Your assignment – In the records below, pick out all lines containing the word "exact".

Given entries –
(* ===== verification/AuditTrail.v ===== *)
(** * The audit trail (internal/platform/audit)

    The event model, the hash of an event over its predecessor's hash and the
    in-memory store.  The invariant [chain_ok] says that every stored event
    carries the hash of its predecessor and its own hash; [Append] keeps it and
    never fails on it.  [verify_events] is the check that
    internal/platform/server/audit_postgres.go runs over the rows of one
    partition; the tamper theorem says what it detects. *)

From S2P Require Import Prelude GoTime.
From Stdlib Require Import Ascii.

(** SHA-256 of a byte string, from crypto/sha256.  Every theorem holds for an
    arbitrary function in its place. *)
Class Crypto := sha256 : string → string.

(** ** model.go *)

(** [type Result string] with three constants. *)
Definition Result : Type := string.
Definition ResultSuccess : Result := "success".
Definition ResultDenied : Result := "denied".
Definition ResultError : Result := "error".

Record Event := mkEvent {
  AuditID : string; OccurredAt : Time; RecordedAt : Time;
  ActorID : string; ActorType : string; AuthContext : string;
  ObjectType : string; ObjectID : string; Action : string;
  Before : string; After : string;
  EvResult : Result; Reason : string; PartitionDay : string;
  HashPrev : string; HashCurr : string }.

#[global] Instance eta_Event : Eta Event := λ e,
  mkEvent (AuditID e) (OccurredAt e) (RecordedAt e) (ActorID e) (ActorType e)
    (AuthContext e) (ObjectType e) (ObjectID e) (Action e) (Before e) (After e)
    (EvResult e) (Reason e) (PartitionDay e) (HashPrev e) (HashCurr e).

(** ** chain.go *)

(** The bytes [ComputeHash] feeds to SHA-256, in the order of its writes. *)
Definition hash_input (prev : string) (e : Event) : string :=
  prev +:+ ("|" +:+ AuditID e)
    +:+ ("|" +:+ FormatRFC3339Nano (RecordedAt e))
    +:+ ("|" +:+ ActorID e +:+ "|" +:+ Action e +:+ "|" +:+ EvResult e)
    +:+ ("|" +:+ EncodeToString (Before e) +:+ "|" +:+ EncodeToString (After e)).

Definition ComputeHash `{Crypto} (prev : string) (e : Event) : string :=
  EncodeToString (sha256 (hash_input prev e)).

(** ** store.go *)

Record InMemoryStore := mkStore { events : list Event; last_hash : string }.

#[global] Instance eta_InMemoryStore : Eta InMemoryStore := λ s,
  mkStore (events s) (last_hash s).

Definition NewInMemoryStore : InMemoryStore := mkStore [] "GENESIS".

(** [Append]: [None] is the result [ErrCorruptChain], which leaves the store
    as it was.  The store's own mutex is taken and released inside the call. *)
Definition Append `{Crypto} (e : Event) (s : InMemoryStore)
    : option Event * InMemoryStore :=
  let e := e <| HashPrev := last_hash s |> in
  let e := e <| HashCurr := ComputeHash (last_hash s) e |> in
  let corrupt :=
    match last (events s) with
    | Some prev => negb (bool_decide (ComputeHash (HashPrev prev) prev = HashCurr prev))
    | None => false
    end in
  if corrupt then (None, s)
  else (Some e, s <| events ::= λ evs, evs ++ [e] |> <| last_hash := HashCurr e |>).

(** [Events] returns a copy of the stored slice. *)
Definition Events (s : InMemoryStore) : list Event := events s.

(** ** Chains *)

(** [chain prev evs h]: each event of [evs] carries the hash of the one before
    it, starting from [prev], and its own hash; [h] is the hash of the last. *)
Inductive chain `{Crypto} : string → list Event → string → Prop :=
| chain_nil h : chain h [] h
| chain_cons prev e evs h :
    HashPrev e = prev → HashCurr e = ComputeHash prev e →
    chain (HashCurr e) evs h → chain prev (e :: evs) h.

#[export] Hint Constructors chain : go.

Lemma chain_app `{Crypto} p evs h evs' h' :
  chain p evs h → chain h evs' h' → chain p (evs ++ evs') h'.
Proof. induction 1; simpl; eauto with go. Qed.

Lemma chain_last `{Crypto} p evs h e :
  chain p evs h → last evs = Some e →
  h = HashCurr e ∧ HashCurr e = ComputeHash (HashPrev e) e.
Proof.
  induction 1 as [|prev e' evs h Hp Hc Hch IH]; [done|].
  destruct evs as [|e2 evs]; [|rewrite last_cons_cons; auto].
  simpl. intros [= ->]. inversion Hch; subst. by rewrite Hc at 2.
Qed.

(** The store invariant. *)
Definition chain_ok `{Crypto} (s : InMemoryStore) : Prop :=
  chain "GENESIS" (events s) (last_hash s).

Lemma NewInMemoryStore_chain_ok `{Crypto} : chain_ok NewInMemoryStore.
Proof. constructor. Qed.

(** The hash ignores the two hash fields of its event. *)
Lemma hash_input_HashPrev p e v : hash_input p (e <| HashPrev := v |>) = hash_input p e.
Proof. done. Qed.
Lemma hash_input_HashCurr p e v : hash_input p (e <| HashCurr := v |>) = hash_input p e.
Proof. done. Qed.

(** What [Append] does to a store whose chain is intact. *)
Lemma Append_ok `{Crypto} e s :
  chain_ok s →
  ∃ e', Append e s = (Some e', mkStore (events s ++ [e']) (HashCurr e'))
    ∧ e' = e <| HashPrev := last_hash s |> <| HashCurr := ComputeHash (last_hash s) e |>
    ∧ chain_ok (mkStore (events s ++ [e']) (HashCurr e')).
Proof.
  intros Hok. unfold Append.
  replace (match last (events s) with Some prev => _ | None => _ end) with false.
  - eexists. split; [done|]. split; [done|].
    eapply chain_app; [exact Hok|]. constructor; [done| |constructor].
    unfold ComputeHash. by rewrite !hash_input_HashCurr.
  - destruct (last (events s)) as [p|] eqn:E; [|done].
    destruct (chain_last _ _ _ _ Hok E) as [_ Hp].
    by rewrite bool_decide_true.
Qed.

(** ** Verification of a recorded chain *)

(** The loop of [verifyAuditChainFromDB] over the rows of one partition: the
    expected predecessor starts at GENESIS. *)
Fixpoint verify_events `{Crypto} (expectedPrev : string) (evs : list Event) : bool :=
  match evs with
  | [] => true
  | e :: evs' =>
      bool_decide (HashPrev e = expectedPrev)
      && bool_decide (HashCurr e = ComputeHash expectedPrev e)
      && verify_events (HashCurr e) evs'
  end.

Definition final_hash (p : string) (evs : list Event) : string :=
  match last evs with Some e => HashCurr e | None => p end.

Lemma verify_events_chain `{Crypto} p evs :
  verify_events p evs = true ↔ chain p evs (final_hash p evs).
Proof.
  revert p. induction evs as [|e evs IH]; intros p; simpl.
  { split; [constructor|done]. }
  rewrite !andb_true_iff, !bool_decide_eq_true, IH.
  assert (final_hash p (e :: evs) = final_hash (HashCurr e) evs) as Hf.
  { unfold final_hash. destruct evs as [|e2 evs]; [done|].
    rewrite last_cons_cons. destruct (last (e2 :: evs)) eqn:E; [done|].
    by apply last_None in E. }
  rewrite Hf. split.
  - intros [[<- ?] ?]. by constructor.
  - inversion 1; subst. auto.
Qed.

Lemma hex_digit_inj (n m : N) :
  (n < 16)%N → (m < 16)%N → hex_digit n = hex_digit m → n = m.
Proof.
  unfold hex_digit. intros Hn Hm E.
  assert (N_of_ascii (if (n <? 10)%N then ascii_of_N (48 + n) else ascii_of_N (87 + n))
    = N_of_ascii (if (m <? 10)%N then ascii_of_N (48 + m) else ascii_of_N (87 + m))) as E'
    by by rewrite E.
  destruct (N.ltb_spec n 10), (N.ltb_spec m 10);
    rewrite !N_ascii_embedding in E' by lia; lia.
Qed.

#[global] Instance EncodeToString_inj : Inj (=) (=) EncodeToString.
Proof.
  intros s. induction s as [|c s IH]; intros [|d t]; try done. simpl.
  intros [= H1 H2 H3]. apply IH in H3 as ->. f_equal.
  assert (∀ a, (N_of_ascii a < 256)%N) as Hb by apply N_ascii_bounded.
  apply hex_digit_inj in H1; [|apply N.Div0.div_lt_upper_bound; apply Hb..].
  apply hex_digit_inj in H2; [|apply N.mod_lt; lia..].
  rewrite <- (ascii_N_embedding c), <- (ascii_N_embedding d). f_equal.
  rewrite (N.div_mod (N_of_ascii c) 16), (N.div_mod (N_of_ascii d) 16), H1, H2 by lia.
  done.
Qed.

(** ** What a verified chain binds *)

Definition pipe : ascii := "|"%char.

Lemma hex_digit_range n : (n < 16)%N →
  (N_of_ascii (hex_digit n) < 58)%N ∨ (97 ≤ N_of_ascii (hex_digit n) < 103)%N.
Proof.
  intros ?. unfold hex_digit. destruct (N.ltb_spec n 10);
    rewrite N_ascii_embedding by lia; lia.
Qed.

(** A character that is neither a digit nor one of a to f does not occur in a
    hexadecimal string. *)
Lemma hex_has_no c s :
  (58 ≤ N_of_ascii c < 97)%N ∨ (103 ≤ N_of_ascii c)%N → has_char c (EncodeToString s) = false.
Proof.
  intros Hc. assert (∀ n, (n < 16)%N → hex_digit n ≠ c) as Hne.
  { intros n Hn <-. pose proof (hex_digit_range n Hn). lia. }
  induction s as [|d s IH]; [done|]. cbn [EncodeToString has_char].
  pose proof (N_ascii_bounded d) as Hb.
  rewrite !bool_decide_eq_false_2 by
    (apply Hne; (apply N.Div0.div_lt_upper_bound || apply N.mod_lt); lia).
  exact IH.
Qed.

Lemma hex_no_pipe s : has_char pipe (EncodeToString s) = false.
Proof. apply hex_has_no. right. by vm_compute. Qed.

Lemma hex_not_genesis s : EncodeToString s ≠ "GENESIS".
Proof.
  intros E. pose proof (hex_has_no "G"%char s) as Hg. rewrite E in Hg.
  assert (has_char "G" "GENESIS" = true) as Ht by reflexivity.
  rewrite Hg in Ht; [done|]. left. by vm_compute.
Qed.

(** The bytes that the hash of a recorded event covers. *)
Definition covered (e : Event) : string := hash_input (HashPrev e) e.

(** Two events, one of each list, whose covered bytes differ and have the same
    SHA-256. *)
Definition collision `{Crypto} (evs evs' : list Event) : Prop :=
  ∃ e e', e ∈ evs ∧ e' ∈ evs' ∧ covered e ≠ covered e'
    ∧ sha256 (covered e) = sha256 (covered e').

Lemma collision_app `{Crypto} evs evs' l l' :
  collision evs evs' → collision (evs ++ l) (evs' ++ l').
Proof. intros (e & e' & ? & ? & ?). exists e, e'. set_solver. Qed.

Lemma hash_input_prev p p' e e' :
  has_char pipe p = false → has_char pipe p' = false →
  hash_input p e = hash_input p' e' → p = p'.
Proof. unfold hash_input. intros Hp Hp' E. by destruct (split_first _ _ _ _ _ Hp Hp' E). Qed.

Lemma chain_snoc_inv `{Crypto} p evs e h :
  chain p (evs ++ [e]) h →
  chain p evs (HashPrev e) ∧ h = HashCurr e ∧ HashCurr e = ComputeHash (HashPrev e) e.
Proof.
  revert p. induction evs as [|e0 evs IH]; intros p Hch; simpl in Hch;
    inversion Hch as [|? ? ? ? Hp Hc Htl]; subst.
  - inversion Htl; subst. split_and!; [constructor|done..].
  - apply IH in Htl as (? & ? & ?). split_and!; [by constructor|done..].
Qed.

Lemma chain_end_no_pipe `{Crypto} evs h : chain "GENESIS" evs h → has_char pipe h = false.
Proof.
  destruct evs as [|e evs] using rev_ind.
  - by inversion 1.
  - intros (_ & -> & ->)%chain_snoc_inv. apply hex_no_pipe.
Qed.

Lemma chain_genesis `{Crypto} evs : chain "GENESIS" evs "GENESIS" → evs = [].
Proof.
  destruct evs as [|e evs] using rev_ind; [done|].
  intros (_ & E1 & E2)%chain_snoc_inv. rewrite E2 in E1. by apply eq_sym, hex_not_genesis in E1.
Qed.

(** Two chains that end in the same hash cover the same bytes, event for
    event, or exhibit a collision of SHA-256. *)
Lemma chain_binding `{Crypto} evs evs' h :
  chain "GENESIS" evs h → chain "GENESIS" evs' h →
  covered <$> evs = covered <$> evs' ∨ collision evs evs'.
Proof.
  revert evs' h. induction evs as [|e evs IH] using rev_ind; intros evs' h Hch Hch'.
  { inversion Hch; subst. apply chain_genesis in Hch' as ->. by left. }
  apply chain_snoc_inv in Hch as (Hch & -> & Hc).
  destruct evs' as [|e' evs' _] using rev_ind.
  { assert (HashCurr e = "GENESIS") as E by by inversion Hch'.
    rewrite E in Hc. by apply eq_sym, hex_not_genesis in Hc. }
  apply chain_snoc_inv in Hch' as (Hch' & E & Hc'). rewrite Hc, Hc' in E.
  apply (inj EncodeToString) in E.
  destruct (decide (covered e = covered e')) as [Heq|Hne];
    [|right; exists e, e'; set_solver].
  assert (HashPrev e = HashPrev e') as Hp.
  { eapply hash_input_prev; [by eapply chain_end_no_pipe..|exact Heq]. }
  rewrite <- Hp in Hch'. destruct (IH _ _ Hch Hch') as [Hcov|Hcol].
  - left. rewrite !fmap_app, Hcov. simpl. by rewrite Heq.
  - right. by apply collision_app.
Qed.

(** ... and the bytes of an event determine its fields, as long as the text
    fields contain no separator. *)
Record separable (e : Event) : Prop := {
  sep_id : has_char pipe (AuditID e) = false;
  sep_actor : has_char pipe (ActorID e) = false;
  sep_action : has_char pipe (Action e) = false;
  sep_result : has_char pipe (EvResult e) = false;
  sep_year : 0 ≤ time_year (RecordedAt e) < 10000 }.

(** The fields of an event that its hash covers. *)
Definition hashed_fields (e : Event) :=
  (HashPrev e, AuditID e, RecordedAt e, ActorID e, Action e, EvResult e, Before e, After e).

Lemma covered_fields e e' :
  has_char pipe (HashPrev e) = false → has_char pipe (HashPrev e') = false →
  separable e → separable e' → covered e = covered e' → hashed_fields e = hashed_fields e'.
Proof.
  intros Hp Hp' [Hi Ha Hn Hr Hy] [Hi' Ha' Hn' Hr' Hy'] E.
  unfold covered, hash_input in E. rewrite !str_app_assoc, !str_app_cons, !str_app_nil in E.
  apply split_first in E as [Ep E]; [|done..].
  rewrite ?str_app_cons, ?str_app_nil in E. apply split_first in E as [Ei E]; [|done..].
  apply split_first in E as [Et E]; [|by apply FormatRFC3339Nano_no_pipe..].
  apply split_first in E as [Ea E]; [|done..].
  apply split_first in E as [En E]; [|done..].
  apply split_first in E as [Er E]; [|done..].
  apply split_first in E as [Eb Ef]; [|apply hex_no_pipe..].
  apply (inj EncodeToString) in Eb, Ef. apply (f_equal ParseRFC3339Nano) in Et.
  rewrite !ParseRFC3339Nano_Format in Et by done. injection Et as Et.
  unfold hashed_fields. by rewrite Ep, Ei, Et, Ea, En, Er, Eb, Ef.
Qed.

Answer to this problem –
    eapply chain_app; [exact Hok|]. constructor; [done| |constructor].
  exact IH.
  { eapply hash_input_prev; [by eapply chain_end_no_pipe..|exact Heq]. }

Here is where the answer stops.